Repeat exactly the lines of the entries below from the one with "gc_update2Verified : option bool;" through the one with "hop_pubkey : buffer;", both ends included, and nothing else.

(Saved data entries)

▽

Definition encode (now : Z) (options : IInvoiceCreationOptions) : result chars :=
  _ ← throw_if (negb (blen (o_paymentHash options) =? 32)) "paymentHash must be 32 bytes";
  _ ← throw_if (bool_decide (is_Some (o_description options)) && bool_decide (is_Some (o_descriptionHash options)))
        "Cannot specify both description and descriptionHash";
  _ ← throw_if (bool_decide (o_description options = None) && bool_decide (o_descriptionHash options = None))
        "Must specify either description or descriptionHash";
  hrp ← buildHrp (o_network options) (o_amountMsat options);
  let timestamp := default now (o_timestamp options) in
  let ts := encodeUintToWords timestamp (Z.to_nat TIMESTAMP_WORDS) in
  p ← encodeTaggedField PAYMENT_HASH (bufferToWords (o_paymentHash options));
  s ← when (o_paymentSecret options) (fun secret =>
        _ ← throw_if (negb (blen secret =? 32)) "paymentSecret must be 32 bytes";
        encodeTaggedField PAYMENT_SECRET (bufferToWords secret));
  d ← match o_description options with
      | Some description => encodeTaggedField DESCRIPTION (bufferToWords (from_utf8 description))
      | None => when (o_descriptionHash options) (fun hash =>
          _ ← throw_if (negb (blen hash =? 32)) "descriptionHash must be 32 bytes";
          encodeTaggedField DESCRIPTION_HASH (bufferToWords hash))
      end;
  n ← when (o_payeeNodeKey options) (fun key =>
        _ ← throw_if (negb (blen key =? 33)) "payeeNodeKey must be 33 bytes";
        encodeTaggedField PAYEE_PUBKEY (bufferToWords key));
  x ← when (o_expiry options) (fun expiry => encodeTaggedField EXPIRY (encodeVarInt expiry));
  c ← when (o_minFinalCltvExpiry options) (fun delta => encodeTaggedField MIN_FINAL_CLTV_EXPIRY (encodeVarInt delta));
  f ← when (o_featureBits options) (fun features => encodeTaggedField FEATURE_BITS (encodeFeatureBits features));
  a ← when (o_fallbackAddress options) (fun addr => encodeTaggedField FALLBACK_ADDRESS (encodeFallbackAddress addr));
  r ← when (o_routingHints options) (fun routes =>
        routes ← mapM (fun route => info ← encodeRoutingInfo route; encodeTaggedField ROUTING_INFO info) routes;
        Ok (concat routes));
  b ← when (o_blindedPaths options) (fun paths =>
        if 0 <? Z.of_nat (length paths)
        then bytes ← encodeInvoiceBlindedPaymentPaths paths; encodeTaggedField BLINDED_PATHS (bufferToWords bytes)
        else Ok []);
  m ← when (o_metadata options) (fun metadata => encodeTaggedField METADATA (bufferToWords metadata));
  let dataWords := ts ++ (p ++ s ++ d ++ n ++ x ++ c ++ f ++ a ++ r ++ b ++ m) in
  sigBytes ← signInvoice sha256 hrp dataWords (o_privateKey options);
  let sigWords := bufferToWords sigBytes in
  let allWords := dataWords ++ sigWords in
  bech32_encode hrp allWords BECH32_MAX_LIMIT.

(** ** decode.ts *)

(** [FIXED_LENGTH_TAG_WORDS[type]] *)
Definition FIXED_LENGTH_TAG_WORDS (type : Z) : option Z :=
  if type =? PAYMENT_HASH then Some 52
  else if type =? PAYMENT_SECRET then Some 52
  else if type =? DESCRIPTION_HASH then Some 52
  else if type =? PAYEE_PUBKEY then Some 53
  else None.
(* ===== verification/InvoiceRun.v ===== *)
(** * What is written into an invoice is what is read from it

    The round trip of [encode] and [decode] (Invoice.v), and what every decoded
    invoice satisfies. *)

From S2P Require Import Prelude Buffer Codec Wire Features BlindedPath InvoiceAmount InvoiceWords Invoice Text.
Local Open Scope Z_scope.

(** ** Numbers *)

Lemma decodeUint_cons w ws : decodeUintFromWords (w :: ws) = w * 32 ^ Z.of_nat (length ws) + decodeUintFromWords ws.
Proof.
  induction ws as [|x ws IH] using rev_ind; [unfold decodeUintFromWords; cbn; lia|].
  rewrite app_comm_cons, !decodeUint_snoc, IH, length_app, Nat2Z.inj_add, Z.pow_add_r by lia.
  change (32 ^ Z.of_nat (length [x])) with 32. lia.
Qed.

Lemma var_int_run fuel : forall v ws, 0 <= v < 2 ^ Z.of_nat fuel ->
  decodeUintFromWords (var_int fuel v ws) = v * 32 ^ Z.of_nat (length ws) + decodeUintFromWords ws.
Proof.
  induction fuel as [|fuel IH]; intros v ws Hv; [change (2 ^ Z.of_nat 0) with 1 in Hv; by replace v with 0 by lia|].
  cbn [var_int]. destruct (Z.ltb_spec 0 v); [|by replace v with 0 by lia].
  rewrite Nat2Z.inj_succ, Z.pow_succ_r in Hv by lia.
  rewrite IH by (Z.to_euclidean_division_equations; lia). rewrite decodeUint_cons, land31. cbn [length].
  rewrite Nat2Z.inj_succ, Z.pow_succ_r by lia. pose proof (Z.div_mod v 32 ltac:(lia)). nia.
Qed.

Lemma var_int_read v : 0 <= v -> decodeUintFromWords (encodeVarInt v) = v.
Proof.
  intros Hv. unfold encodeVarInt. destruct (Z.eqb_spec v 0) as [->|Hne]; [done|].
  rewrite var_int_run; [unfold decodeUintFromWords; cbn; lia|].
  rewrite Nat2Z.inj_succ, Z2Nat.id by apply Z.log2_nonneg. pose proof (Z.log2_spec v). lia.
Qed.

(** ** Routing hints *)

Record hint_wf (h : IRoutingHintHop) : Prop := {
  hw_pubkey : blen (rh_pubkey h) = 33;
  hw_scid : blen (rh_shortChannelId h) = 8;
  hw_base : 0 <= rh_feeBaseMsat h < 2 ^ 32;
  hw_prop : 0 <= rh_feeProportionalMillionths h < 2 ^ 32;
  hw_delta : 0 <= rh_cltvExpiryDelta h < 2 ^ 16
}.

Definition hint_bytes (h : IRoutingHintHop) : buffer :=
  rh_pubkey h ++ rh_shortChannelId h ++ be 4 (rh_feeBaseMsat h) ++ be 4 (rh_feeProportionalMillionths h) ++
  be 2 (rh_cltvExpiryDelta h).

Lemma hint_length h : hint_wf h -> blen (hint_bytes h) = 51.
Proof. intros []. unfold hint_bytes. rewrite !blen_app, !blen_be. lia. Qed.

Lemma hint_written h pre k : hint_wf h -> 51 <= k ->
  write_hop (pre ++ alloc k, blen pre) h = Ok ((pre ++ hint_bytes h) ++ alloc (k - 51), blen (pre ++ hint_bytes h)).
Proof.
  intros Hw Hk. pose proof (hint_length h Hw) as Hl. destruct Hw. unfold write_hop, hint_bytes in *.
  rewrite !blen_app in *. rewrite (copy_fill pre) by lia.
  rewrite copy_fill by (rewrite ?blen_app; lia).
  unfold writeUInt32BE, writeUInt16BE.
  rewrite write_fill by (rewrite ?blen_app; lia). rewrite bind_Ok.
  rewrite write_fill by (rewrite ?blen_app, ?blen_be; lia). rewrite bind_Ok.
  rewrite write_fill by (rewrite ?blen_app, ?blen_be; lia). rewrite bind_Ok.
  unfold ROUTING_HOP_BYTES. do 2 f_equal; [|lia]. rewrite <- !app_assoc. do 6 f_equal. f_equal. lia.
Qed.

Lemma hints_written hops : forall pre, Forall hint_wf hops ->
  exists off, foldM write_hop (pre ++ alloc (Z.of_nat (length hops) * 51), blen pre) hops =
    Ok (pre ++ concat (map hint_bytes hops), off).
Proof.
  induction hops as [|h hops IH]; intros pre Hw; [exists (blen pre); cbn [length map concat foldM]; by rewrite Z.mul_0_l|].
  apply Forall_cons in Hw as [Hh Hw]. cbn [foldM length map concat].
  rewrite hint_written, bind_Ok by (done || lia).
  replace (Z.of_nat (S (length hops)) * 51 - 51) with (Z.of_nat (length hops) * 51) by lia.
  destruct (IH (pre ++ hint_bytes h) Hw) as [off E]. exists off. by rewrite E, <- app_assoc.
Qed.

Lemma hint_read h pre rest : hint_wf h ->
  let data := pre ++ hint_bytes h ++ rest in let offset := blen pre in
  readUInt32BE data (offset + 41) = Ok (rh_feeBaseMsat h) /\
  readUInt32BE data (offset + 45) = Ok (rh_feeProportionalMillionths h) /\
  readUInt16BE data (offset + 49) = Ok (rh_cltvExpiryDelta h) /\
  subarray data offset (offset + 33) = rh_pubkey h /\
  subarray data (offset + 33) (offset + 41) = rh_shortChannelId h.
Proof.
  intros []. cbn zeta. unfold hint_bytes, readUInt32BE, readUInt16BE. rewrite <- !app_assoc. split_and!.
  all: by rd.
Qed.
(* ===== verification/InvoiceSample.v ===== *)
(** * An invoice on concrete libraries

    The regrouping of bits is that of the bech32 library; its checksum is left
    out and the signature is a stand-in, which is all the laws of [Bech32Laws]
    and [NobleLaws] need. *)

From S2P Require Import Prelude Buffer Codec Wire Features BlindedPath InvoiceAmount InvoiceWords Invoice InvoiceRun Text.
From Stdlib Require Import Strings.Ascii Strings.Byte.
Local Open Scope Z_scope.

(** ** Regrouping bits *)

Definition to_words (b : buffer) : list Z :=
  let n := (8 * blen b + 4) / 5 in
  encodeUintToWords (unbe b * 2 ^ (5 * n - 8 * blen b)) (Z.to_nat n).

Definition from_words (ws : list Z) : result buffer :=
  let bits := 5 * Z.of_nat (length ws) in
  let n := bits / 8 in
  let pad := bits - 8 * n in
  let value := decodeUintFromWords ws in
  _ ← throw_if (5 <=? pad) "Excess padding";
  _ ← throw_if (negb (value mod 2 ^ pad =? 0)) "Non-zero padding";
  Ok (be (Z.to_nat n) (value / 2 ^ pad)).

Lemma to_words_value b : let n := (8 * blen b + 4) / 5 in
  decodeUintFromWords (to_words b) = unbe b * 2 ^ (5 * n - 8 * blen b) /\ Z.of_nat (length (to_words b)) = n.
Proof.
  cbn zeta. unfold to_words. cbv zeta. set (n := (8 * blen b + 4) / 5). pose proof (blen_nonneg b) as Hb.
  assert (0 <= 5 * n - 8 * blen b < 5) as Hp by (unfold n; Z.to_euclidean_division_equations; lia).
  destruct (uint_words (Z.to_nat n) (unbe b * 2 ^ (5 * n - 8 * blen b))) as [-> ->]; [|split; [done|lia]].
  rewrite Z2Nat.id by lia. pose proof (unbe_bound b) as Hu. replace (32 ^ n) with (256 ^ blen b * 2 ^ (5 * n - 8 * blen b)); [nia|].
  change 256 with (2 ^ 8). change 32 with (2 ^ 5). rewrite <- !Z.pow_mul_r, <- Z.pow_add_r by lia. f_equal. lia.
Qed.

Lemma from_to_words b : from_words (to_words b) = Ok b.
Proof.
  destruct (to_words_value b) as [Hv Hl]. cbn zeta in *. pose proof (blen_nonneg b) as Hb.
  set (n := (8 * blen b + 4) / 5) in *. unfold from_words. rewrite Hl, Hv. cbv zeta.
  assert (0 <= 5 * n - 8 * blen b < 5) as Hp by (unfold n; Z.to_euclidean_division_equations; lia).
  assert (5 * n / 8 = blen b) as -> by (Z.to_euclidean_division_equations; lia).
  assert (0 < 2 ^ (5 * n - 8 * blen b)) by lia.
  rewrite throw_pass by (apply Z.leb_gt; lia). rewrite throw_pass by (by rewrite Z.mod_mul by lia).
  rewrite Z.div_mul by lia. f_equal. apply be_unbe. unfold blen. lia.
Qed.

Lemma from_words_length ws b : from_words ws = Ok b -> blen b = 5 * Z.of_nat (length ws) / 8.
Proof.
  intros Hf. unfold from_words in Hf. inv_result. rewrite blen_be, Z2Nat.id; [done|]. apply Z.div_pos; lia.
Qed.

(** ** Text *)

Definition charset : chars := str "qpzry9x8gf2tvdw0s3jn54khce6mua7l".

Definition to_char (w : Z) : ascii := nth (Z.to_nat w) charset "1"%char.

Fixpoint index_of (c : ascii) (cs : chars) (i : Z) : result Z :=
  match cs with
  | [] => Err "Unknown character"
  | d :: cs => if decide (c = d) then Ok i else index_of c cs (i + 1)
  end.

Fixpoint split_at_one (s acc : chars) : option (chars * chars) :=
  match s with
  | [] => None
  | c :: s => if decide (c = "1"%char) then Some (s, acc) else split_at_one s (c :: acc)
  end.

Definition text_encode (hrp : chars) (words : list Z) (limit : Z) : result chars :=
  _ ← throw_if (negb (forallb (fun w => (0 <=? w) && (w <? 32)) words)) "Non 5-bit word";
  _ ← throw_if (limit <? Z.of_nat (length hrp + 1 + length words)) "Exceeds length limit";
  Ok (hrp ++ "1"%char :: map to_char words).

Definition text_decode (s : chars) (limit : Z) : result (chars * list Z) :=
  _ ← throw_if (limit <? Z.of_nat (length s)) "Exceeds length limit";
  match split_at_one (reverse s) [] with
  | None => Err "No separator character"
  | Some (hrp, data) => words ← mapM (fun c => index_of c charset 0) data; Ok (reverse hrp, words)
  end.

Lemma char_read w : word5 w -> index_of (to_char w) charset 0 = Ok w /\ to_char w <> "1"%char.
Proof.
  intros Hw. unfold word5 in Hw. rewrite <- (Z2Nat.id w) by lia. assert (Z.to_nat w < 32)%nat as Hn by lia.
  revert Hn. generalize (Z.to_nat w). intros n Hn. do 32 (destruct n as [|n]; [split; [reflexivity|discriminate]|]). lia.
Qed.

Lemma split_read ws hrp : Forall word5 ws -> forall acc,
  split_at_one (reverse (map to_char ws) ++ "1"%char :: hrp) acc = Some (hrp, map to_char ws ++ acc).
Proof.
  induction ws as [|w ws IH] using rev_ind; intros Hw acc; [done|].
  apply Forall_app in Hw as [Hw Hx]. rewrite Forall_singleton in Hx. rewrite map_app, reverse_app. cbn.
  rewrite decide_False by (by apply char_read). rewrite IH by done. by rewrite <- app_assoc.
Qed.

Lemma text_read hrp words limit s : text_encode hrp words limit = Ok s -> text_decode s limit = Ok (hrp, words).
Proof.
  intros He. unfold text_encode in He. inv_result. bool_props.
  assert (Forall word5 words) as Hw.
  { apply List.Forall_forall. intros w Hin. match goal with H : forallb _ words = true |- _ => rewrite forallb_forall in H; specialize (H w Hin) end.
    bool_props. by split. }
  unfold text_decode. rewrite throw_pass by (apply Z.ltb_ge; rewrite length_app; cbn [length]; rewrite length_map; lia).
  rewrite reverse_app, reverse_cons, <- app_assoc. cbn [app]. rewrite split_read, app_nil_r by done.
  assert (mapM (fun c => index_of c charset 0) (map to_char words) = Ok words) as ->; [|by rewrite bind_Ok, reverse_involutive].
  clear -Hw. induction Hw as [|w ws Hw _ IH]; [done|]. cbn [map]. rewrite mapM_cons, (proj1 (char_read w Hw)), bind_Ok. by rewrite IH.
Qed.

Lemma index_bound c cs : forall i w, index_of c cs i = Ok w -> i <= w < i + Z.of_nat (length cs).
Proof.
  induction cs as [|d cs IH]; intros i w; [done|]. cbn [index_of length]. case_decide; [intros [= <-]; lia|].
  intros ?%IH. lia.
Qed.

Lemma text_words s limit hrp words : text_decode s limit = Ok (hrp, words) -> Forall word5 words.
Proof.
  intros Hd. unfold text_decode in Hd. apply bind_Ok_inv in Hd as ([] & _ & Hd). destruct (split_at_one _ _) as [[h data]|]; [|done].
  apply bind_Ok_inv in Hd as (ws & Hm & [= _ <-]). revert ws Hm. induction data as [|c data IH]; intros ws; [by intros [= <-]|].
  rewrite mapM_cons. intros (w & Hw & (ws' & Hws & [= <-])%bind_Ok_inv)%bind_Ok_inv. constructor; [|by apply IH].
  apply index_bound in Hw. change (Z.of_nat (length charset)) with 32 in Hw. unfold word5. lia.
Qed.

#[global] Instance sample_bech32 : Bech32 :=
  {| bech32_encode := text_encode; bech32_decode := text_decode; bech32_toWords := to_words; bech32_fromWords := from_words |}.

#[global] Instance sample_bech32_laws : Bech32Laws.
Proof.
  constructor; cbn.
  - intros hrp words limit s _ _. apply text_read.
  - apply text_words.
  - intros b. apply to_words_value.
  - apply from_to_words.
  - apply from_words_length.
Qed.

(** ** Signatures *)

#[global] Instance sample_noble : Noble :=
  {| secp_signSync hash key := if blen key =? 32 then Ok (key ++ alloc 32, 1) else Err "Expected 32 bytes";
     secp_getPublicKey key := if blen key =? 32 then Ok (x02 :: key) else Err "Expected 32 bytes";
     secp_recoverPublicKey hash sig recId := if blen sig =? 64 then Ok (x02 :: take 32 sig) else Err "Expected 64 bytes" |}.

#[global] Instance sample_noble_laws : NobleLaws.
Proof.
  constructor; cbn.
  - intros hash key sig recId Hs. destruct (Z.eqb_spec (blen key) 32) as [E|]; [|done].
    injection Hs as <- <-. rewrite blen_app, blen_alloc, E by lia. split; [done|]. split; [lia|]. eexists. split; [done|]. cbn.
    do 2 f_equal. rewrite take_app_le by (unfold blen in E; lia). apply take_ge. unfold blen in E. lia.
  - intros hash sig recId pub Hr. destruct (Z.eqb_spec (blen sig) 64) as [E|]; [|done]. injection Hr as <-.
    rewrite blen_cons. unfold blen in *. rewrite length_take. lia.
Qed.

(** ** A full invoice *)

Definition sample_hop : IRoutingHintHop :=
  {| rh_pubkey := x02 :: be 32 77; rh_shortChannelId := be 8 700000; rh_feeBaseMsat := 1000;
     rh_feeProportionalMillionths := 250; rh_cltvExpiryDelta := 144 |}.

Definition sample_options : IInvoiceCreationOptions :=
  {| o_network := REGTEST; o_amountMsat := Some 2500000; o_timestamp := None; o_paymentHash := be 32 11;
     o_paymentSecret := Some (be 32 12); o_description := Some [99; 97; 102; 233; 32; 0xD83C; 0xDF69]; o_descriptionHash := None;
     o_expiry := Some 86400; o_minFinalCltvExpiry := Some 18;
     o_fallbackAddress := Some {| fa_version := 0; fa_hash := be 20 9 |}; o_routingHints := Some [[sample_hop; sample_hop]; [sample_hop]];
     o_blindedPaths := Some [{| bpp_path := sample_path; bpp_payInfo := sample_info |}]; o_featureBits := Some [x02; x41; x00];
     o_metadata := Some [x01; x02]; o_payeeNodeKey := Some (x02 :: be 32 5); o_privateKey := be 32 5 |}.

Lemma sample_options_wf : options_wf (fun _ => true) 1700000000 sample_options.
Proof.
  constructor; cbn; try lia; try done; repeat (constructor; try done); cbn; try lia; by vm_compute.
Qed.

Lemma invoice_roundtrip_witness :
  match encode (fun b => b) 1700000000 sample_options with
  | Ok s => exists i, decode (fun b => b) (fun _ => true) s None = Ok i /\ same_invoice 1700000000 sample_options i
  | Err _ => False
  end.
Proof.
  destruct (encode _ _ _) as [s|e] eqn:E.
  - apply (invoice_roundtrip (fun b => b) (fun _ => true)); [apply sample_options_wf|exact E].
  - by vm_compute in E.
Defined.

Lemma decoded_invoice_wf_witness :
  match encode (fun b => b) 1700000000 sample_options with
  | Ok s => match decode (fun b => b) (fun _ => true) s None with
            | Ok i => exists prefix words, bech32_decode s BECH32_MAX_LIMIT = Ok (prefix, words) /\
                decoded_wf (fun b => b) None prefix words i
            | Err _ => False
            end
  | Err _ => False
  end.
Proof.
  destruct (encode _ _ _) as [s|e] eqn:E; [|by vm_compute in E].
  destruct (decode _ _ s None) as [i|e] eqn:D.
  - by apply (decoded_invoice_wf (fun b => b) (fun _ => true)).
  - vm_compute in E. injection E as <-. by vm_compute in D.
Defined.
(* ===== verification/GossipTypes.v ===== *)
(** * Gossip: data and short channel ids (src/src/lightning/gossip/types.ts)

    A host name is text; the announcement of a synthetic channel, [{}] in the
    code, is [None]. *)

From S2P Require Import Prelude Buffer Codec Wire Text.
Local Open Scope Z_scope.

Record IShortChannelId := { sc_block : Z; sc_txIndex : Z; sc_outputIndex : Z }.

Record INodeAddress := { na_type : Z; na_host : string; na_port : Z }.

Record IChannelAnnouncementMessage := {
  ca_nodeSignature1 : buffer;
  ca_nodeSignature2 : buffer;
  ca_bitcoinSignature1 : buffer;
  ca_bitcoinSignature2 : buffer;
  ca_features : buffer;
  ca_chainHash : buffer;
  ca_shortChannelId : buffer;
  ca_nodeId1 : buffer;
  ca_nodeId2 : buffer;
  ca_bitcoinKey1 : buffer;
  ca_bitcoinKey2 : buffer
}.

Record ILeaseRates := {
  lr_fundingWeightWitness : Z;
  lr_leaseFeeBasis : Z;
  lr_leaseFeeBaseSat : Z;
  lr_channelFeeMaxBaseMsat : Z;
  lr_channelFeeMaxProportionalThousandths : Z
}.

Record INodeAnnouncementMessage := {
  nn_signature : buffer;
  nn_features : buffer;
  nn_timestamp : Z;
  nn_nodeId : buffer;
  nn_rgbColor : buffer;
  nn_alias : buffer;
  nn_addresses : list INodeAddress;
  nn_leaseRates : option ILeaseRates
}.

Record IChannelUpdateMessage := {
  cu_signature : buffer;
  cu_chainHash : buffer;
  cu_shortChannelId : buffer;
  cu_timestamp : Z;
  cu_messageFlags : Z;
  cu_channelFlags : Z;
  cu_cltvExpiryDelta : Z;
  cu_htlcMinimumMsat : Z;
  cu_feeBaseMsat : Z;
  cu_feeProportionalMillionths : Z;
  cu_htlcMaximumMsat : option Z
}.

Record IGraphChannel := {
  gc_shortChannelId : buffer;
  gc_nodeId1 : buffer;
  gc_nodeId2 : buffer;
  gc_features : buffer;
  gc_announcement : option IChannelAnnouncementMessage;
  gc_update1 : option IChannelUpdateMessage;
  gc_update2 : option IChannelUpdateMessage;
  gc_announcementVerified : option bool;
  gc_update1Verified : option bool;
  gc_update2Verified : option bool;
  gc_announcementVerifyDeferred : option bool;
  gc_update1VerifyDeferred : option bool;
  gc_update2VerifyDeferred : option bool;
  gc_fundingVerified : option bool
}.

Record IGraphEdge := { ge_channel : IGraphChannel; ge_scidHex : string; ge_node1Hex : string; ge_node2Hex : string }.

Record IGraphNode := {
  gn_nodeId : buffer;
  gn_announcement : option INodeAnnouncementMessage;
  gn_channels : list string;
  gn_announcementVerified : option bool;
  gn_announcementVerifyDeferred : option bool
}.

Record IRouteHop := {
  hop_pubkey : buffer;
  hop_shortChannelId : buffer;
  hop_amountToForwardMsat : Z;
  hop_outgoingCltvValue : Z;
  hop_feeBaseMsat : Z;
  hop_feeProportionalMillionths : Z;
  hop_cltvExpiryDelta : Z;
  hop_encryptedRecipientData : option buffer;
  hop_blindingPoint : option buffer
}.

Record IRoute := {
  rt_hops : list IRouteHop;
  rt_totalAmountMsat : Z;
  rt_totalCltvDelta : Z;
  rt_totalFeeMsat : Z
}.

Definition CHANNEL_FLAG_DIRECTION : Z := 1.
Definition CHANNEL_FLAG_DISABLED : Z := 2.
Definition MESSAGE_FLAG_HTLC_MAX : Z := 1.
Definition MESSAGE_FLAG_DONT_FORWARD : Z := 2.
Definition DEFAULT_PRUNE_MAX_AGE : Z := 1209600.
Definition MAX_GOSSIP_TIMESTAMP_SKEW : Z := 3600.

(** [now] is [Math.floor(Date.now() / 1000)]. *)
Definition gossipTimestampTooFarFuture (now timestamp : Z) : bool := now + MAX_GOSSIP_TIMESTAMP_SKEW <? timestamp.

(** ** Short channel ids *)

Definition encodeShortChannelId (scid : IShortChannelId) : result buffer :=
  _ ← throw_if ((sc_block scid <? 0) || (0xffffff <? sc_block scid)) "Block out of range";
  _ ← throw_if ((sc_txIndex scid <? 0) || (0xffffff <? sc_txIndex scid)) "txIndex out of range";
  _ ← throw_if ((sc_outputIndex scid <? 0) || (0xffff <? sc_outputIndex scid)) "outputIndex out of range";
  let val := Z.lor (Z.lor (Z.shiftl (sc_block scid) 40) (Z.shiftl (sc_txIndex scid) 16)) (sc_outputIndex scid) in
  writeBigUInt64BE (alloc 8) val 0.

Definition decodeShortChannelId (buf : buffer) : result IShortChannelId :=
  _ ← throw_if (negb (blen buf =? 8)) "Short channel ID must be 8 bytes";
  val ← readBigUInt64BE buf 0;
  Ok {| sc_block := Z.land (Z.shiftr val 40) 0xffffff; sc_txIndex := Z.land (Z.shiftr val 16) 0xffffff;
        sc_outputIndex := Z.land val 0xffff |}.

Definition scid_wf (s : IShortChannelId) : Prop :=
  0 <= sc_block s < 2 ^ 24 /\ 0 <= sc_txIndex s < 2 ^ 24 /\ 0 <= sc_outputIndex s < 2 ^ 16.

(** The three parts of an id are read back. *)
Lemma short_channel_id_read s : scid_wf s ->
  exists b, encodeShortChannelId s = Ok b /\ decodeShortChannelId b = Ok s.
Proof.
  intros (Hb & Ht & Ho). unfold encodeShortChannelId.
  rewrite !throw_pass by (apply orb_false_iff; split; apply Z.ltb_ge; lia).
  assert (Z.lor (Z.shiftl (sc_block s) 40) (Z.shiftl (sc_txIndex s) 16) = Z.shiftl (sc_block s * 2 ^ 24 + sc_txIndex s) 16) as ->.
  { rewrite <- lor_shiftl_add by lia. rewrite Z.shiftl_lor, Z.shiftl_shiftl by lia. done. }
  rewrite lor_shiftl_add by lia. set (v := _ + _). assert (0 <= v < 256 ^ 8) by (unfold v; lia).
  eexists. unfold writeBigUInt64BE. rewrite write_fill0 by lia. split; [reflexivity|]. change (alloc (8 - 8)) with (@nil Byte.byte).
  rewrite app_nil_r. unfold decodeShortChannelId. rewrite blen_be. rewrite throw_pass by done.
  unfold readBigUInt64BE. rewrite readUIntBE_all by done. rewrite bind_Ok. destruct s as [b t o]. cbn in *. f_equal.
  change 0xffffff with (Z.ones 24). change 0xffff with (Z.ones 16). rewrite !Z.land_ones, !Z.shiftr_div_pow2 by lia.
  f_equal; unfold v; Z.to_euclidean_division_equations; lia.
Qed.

△

RESULT OF THE TASK
  gc_update2Verified : option bool;
  gc_announcementVerifyDeferred : option bool;
  gc_update1VerifyDeferred : option bool;
  gc_update2VerifyDeferred : option bool;
  gc_fundingVerified : option bool
}.

Record IGraphEdge := { ge_channel : IGraphChannel; ge_scidHex : string; ge_node1Hex : string; ge_node2Hex : string }.

Record IGraphNode := {
  gn_nodeId : buffer;
  gn_announcement : option INodeAnnouncementMessage;
  gn_channels : list string;
  gn_announcementVerified : option bool;
  gn_announcementVerifyDeferred : option bool
}.

Record IRouteHop := {
  hop_pubkey : buffer;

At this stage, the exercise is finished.